- WHAT IS NEEDED:
Starting at the top of the records, output every line through the one that contains "the feed in", keeping each exactly as it appears.

Dataset entries:
(* ===== verification/FeedRun.v ===== *)
(** The feed over a Session's life.  A scan of the Session store, page by page,
    accounts for every event it passes, and ends.  Any order of publishing,
    catching up, sealing and closing, with the cache evicting on its own, keeps
    the feed in order; catching up leaves nothing behind; a durable event waits
    for its predecessors. *)

From Stdlib Require Import ZArith Lia Ascii String Sorting.Sorted.
From stdpp Require Import base list strings option gmap sorting.
From S2P Require Import Prelude GoStrings GoText Fence Execution GoValues ApprovalSubject Payload Events SessionCodec SpoolFormat SpoolStore.
From S2P Require Import SessionPlatform HistoryIndex FeedTypes FeedCursor FeedProjection FeedBroker FeedTrace FeedCatchup.

Open Scope string_scope.
Open Scope list_scope.
Open Scope Z_scope.

Section Notions.
Context {Acp : AcpTypes} {P : Platform} {Cp : CursorPlatform} {Pj : Projector} {W : Type}.

Implicit Types b : FeedBroker (W := W).

Definition before (a c : Event Payload) : Prop := ev_Seq a < ev_Seq c.

(** What one page leaves. *)
Record paged (l : list (Event Payload)) b b' (E' : list Envelope) : Prop := {
  pg_accounted event : event ∈ l -> suppressHistoricalChildStreamMirror event = false ->
    accounted (bk_ref b) (bk_latestDurable b) (bk_latestDurable b') (healthy b') E' event;
  pg_latest : bk_latestDurable b' = bk_latestDurable b \/ exists event, event ∈ l /\ Seq (bk_latestDurable b') = ev_Seq event
}.

Lemma page_skip event l b b' E' : suppressHistoricalChildStreamMirror event = true -> paged l b b' E' -> paged (event :: l) b b' E'.
Proof.
  intros Hs [A B]. split.
  - intros x [->|Hx]%elem_of_cons; [by rewrite Hs|by apply A].
  - destruct B as [B|(x & Hx & B)]; [by left|right; exists x; set_solver].
Qed.

Lemma page_step event l b b1 b2 E1 E2 :
  grows b b1 -> grows b1 b2 -> E1 `prefix_of` E2 -> Forall (before event) l ->
  accounted (bk_ref b) (bk_latestDurable b) (bk_latestDurable b1) (healthy b1) E1 event ->
  bk_latestDurable b1 = bk_latestDurable b \/ Seq (bk_latestDurable b1) = ev_Seq event ->
  paged l b1 b2 E2 -> paged (event :: l) b b2 E2.
Proof.
  intros G1 G2 HE Hb A Hl [B C]. rewrite (grows_ref _ _ G1) in B. split.
  - intros x [->|Hx]%elem_of_cons Hs.
    + eapply accounted_later; [apply (grows_latest _ _ G2)|apply (healthy_before _ _ G2)|exact HE|exact A].
    + eapply accounted_earlier; [|by apply B]. intros e d He Hd Hlt. rewrite List.Forall_forall in Hb.
      apply list_elem_of_In in Hx. specialize (Hb x Hx). destruct Hl as [->|Hl]; [done|]. apply compare_lt. left.
      rewrite Hl, (projection_seq _ _ _ _ He Hd). apply Hb.
  - destruct C as [C|(x & Hx & C)]; [|right; exists x; set_solver]. rewrite C. destruct Hl as [Hl|Hl]; [by left|right; exists event; set_solver].
Qed.

(** The highest sequence seen. *)
Record observes (l : list (Event Payload)) (observed observed' : Z) : Prop := {
  ob_from : observed <= observed';
  ob_all event : event ∈ l -> ev_Seq event <= observed';
  ob_some : observed' = observed \/ exists event, event ∈ l /\ observed' = ev_Seq event
}.

Lemma observes_cons event l observed observed' :
  observes l (Z.max observed (ev_Seq event)) observed' -> observes (event :: l) observed observed'.
Proof.
  intros [A B C]. split; [lia| |].
  - intros x [->|Hx]%elem_of_cons; [lia|by apply B].
  - destruct C as [->|(x & Hx & ->)]; [|right; exists x; set_solver]. destruct (Z.max_spec observed (ev_Seq event)) as [[_ ->]|[_ ->]]; [right; exists event; set_solver|by left].
Qed.

End Notions.

Section Pages.
Context {Acp : AcpTypes} {P : Platform} {Cp : CursorPlatform} {Pj : Projector} {W : Type} {Sw : SpoolWriter W} {Swl : SpoolWriterLaws W}.
Context (codec : CursorCodec) (Marshal : Envelope -> option (list Z)) (clock : Z -> Z).
Hypothesis clock_typed : forall n, -9223372036854775808 <= clock n < 9223372036854775808.

Implicit Types b : FeedBroker (W := W).
Abbreviation feed_inv := (feed_inv codec Marshal).
Abbreviation publishAccepted := (publishAccepted codec Marshal clock).
Abbreviation publish_all := (publish_all codec Marshal clock).
Abbreviation publishCanonicalCatchup := (publishCanonicalCatchup codec Marshal clock).
Abbreviation catchup_page := (catchup_page codec Marshal clock).
Abbreviation primeCanonicalLocked := (primeCanonicalLocked codec Marshal clock).
Abbreviation catchup_inv := (catchup_inv codec Marshal clock clock_typed).

Lemma catchup_page_inv l observed b L E r b' :
  feed_inv b L E -> catchup_page l observed b = (r, b') ->
  exists L' E', feed_inv b' L' E' /\ grows b b' /\ extends (bk_latestDurable b) E E' /\
    (forall observed', r = Ok observed' -> observes l observed observed' /\
       ((forall event, increasing (projectSessionEvent (bk_ref b) event)) -> StronglySorted before l -> paged l b b' E')).
Proof.
  revert observed b L E. induction l as [|event l IH]; intros observed b L E I; cbn.
  - intros [= <- <-]. exists L, E. split_and!; [done|apply grows_refl|apply extends_refl|]. intros o [= <-]. split.
    + split; [lia| |by left]. intros x Hx. by apply elem_of_nil in Hx.
    + intros _ _. split; [|by left]. intros x Hx. by apply elem_of_nil in Hx.
  - destruct (suppressHistoricalChildStreamMirror event) eqn:Es.
    + intros Ec. destruct (IH _ _ _ _ I Ec) as (L' & E' & I' & G & HE & Hok). exists L', E'. split_and!; try done.
      intros o Hr. destruct (Hok o Hr) as [Ho Hp]. split; [by apply observes_cons|]. intros Hi [Hs _]%StronglySorted_inv. apply page_skip; [done|by apply Hp].
    + destruct (publishCanonicalCatchup event b) as [[[]|err] b1] eqn:Ep; destruct (catchup_inv _ _ _ _ _ _ I Ep) as (L1 & E1 & I1 & G1 & HE1 & Hok1).
      2: { intros [= <- <-]. exists L1, E1. by split_and!. }
      intros Ec. destruct (IH _ _ _ _ I1 Ec) as (L2 & E2 & I2 & G2 & HE2 & Hok2). exists L2, E2.
      split_and!; [done|by eapply grows_trans|eapply extends_trans; [apply (grows_latest _ _ G1)|done|done]|]. intros o Hr. destruct (Hok2 o Hr) as [Ho Hp]. split; [by apply observes_cons|].
      intros Hi [Hs Hb]%StronglySorted_inv. destruct (Hok1 eq_refl (Hi event)) as [A Hl].
      eapply page_step; [exact G1|exact G2|by eapply extends_prefix|done..|]. apply Hp; [|done]. by rewrite (grows_ref _ _ G1).
Qed.

(** ** Nothing stands in the way of an open broker *)

Definition normal (ref : SessionRef) : Prop := trim_space (Fence.SessionID ref) = Fence.SessionID ref.
Definition admits b : Prop := bk_closed b = false /\ bk_sealed b = false /\ normal (bk_ref b).
Definition acceptable (ref : SessionRef) (e : Envelope) : Prop :=
  ValidateEnvelopeDelivery e = Ok tt /\ trim_space (FeedTypes.SessionID e) = Fence.SessionID ref.

Lemma grows_admits b b' : grows b b' -> admits b -> admits b'.
Proof. intros G Ho. destruct (grows_gates _ _ G) as [A B]. unfold admits. by rewrite A, B, (grows_ref _ _ G). Qed.

Lemma publishAccepted_total e b : admits b -> acceptable (bk_ref b) e -> exists b', publishAccepted e b = (Ok tt, b').
Proof.
  intros (Hc & Hs & _) [Hv Ha]. unfold FeedBroker.publishAccepted. rewrite Hc, Hs. cbn [orb].
  set (e1 := default_session b e). assert (H1 : trim_space (FeedTypes.SessionID e1) = Fence.SessionID (bk_ref b) /\ ValidateEnvelopeDelivery e1 = Ok tt).
  { unfold e1, default_session. destruct (String.eqb_spec (trim_space (FeedTypes.SessionID e)) "") as [E|]; [|done]. rewrite E in Ha. split; [cbn; by rewrite <- Ha|exact Hv]. }
  destruct H1 as [Ha1 Hv1]. rewrite Ha1, String.eqb_refl, Hv1. cbn [negb]. destruct (durable_of e1) as [d|]; [|by eexists]. case_match; by eexists.
Qed.

Lemma publish_all_total l b L E :
  feed_inv b L E -> admits b -> (forall e, e ∈ l -> acceptable (bk_ref b) e) -> exists b', publish_all l b = (Ok tt, b').
Proof.
  revert b L E. induction l as [|e l IH]; intros b L E I Ho Hl; cbn; [by eexists|].
  destruct (publishAccepted_total e b Ho) as [b1 Hp]; [apply Hl; set_solver|]. rewrite Hp.
  destruct (publishAccepted_inv codec Marshal clock clock_typed _ _ _ _ _ _ I Hp) as (L1 & E1 & I1 & _ & G1 & _).
  apply (IH b1 L1 E1 I1); [by eapply grows_admits|]. intros x Hx. rewrite (grows_ref _ _ G1). apply Hl. set_solver.
Qed.

Lemma projection_valid ref event e d : e ∈ projectSessionEvent ref event -> durable_of e = Some d -> ValidateEnvelopeDelivery e = Ok tt.
Proof.
  unfold projectSessionEvent, stampDurableProjectionPositions. destruct (projected_content ref event) as [|x l]; [intros He; by apply elem_of_nil in He|].
  destruct (_ || _) eqn:E0; [intros He; by rewrite (demoted_none _ _ He)|]. apply orb_false_iff in E0 as [Hz _].
  intros (i & y & -> & _)%elem_of_lookup_imap. unfold durable_of, ValidateEnvelopeDelivery. cbn. destruct (Delivery y) as [mode|]; [|done].
  destruct (is_transient_mode mode); [done|]. destruct (is_durable_mode mode); [|done]. intros _. cbn. by rewrite Hz.
Qed.

Lemma projection_session `{!ProjectorLaws} ref event e : e ∈ projectSessionEvent ref event -> trim_space (FeedTypes.SessionID e) = trim_space (Fence.SessionID ref).
Proof.
  unfold projectSessionEvent, stampDurableProjectionPositions. pose proof (projections_addressed ref event) as Ha.
  destruct (projected_content ref event) as [|x l]; [intros He; by apply elem_of_nil in He|]. destruct (_ || _).
  - intros (y & -> & Hy)%list_elem_of_fmap. specialize (Ha y Hy). repeat case_match; done.
  - intros (i & y & -> & Hy)%elem_of_lookup_imap. apply (Ha y). by eapply list_elem_of_lookup_2.
Qed.

Lemma to_publish_sub live final complete e : e ∈ to_publish complete (owned_content live final complete) -> e ∈ complete /\ is_Some (durable_of e).
Proof.
  intros [Hd He]%list_elem_of_filter. split; [|unfold isDurableFeedEnvelope in Hd; destruct (durable_of e); [by eexists|done]].
  unfold WithoutPublishedContent in He. destruct (_ =? 0); [done|]. apply list_elem_of_omap in He as (x & Hx & Hw).
  destruct (without_owned live final complete x) as [Hw'|[Hw' _]]; rewrite Hw' in Hw; by simplify_eq.
Qed.

Lemma catchup_total `{!ProjectorLaws} event b L E :
  feed_inv b L E -> admits b -> exists b', publishCanonicalCatchup event b = (Ok tt, b').
Proof.
  intros I Ho. unfold FeedBroker.publishCanonicalCatchup. set (complete := projectSessionEvent (bk_ref b) event). set (final := base_Final event).
  fold (to_publish complete (owned_content (bk_liveNarratives b) final complete)). set (l := to_publish _ _).
  destruct (publish_all_total l b L E I Ho) as [b1 Hp].
  { intros e [He [d Hd]]%to_publish_sub. split; [by eapply projection_valid|]. rewrite (projection_session _ _ _ He). apply Ho. }
  rewrite Hp. destruct (publish_all_inv codec Marshal clock clock_typed _ _ _ _ _ _ I Hp) as (L1 & E1 & _ & G1 & _).
  destruct (grows_admits _ _ G1 Ho) as (-> & -> & _). by eexists.
Qed.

- YOUR RESPONSE:
(* ===== verification/FeedRun.v ===== *)
(** The feed over a Session's life.  A scan of the Session store, page by page,
    accounts for every event it passes, and ends.  Any order of publishing,
    catching up, sealing and closing, with the cache evicting on its own, keeps
    the feed in order; catching up leaves nothing behind; a durable event waits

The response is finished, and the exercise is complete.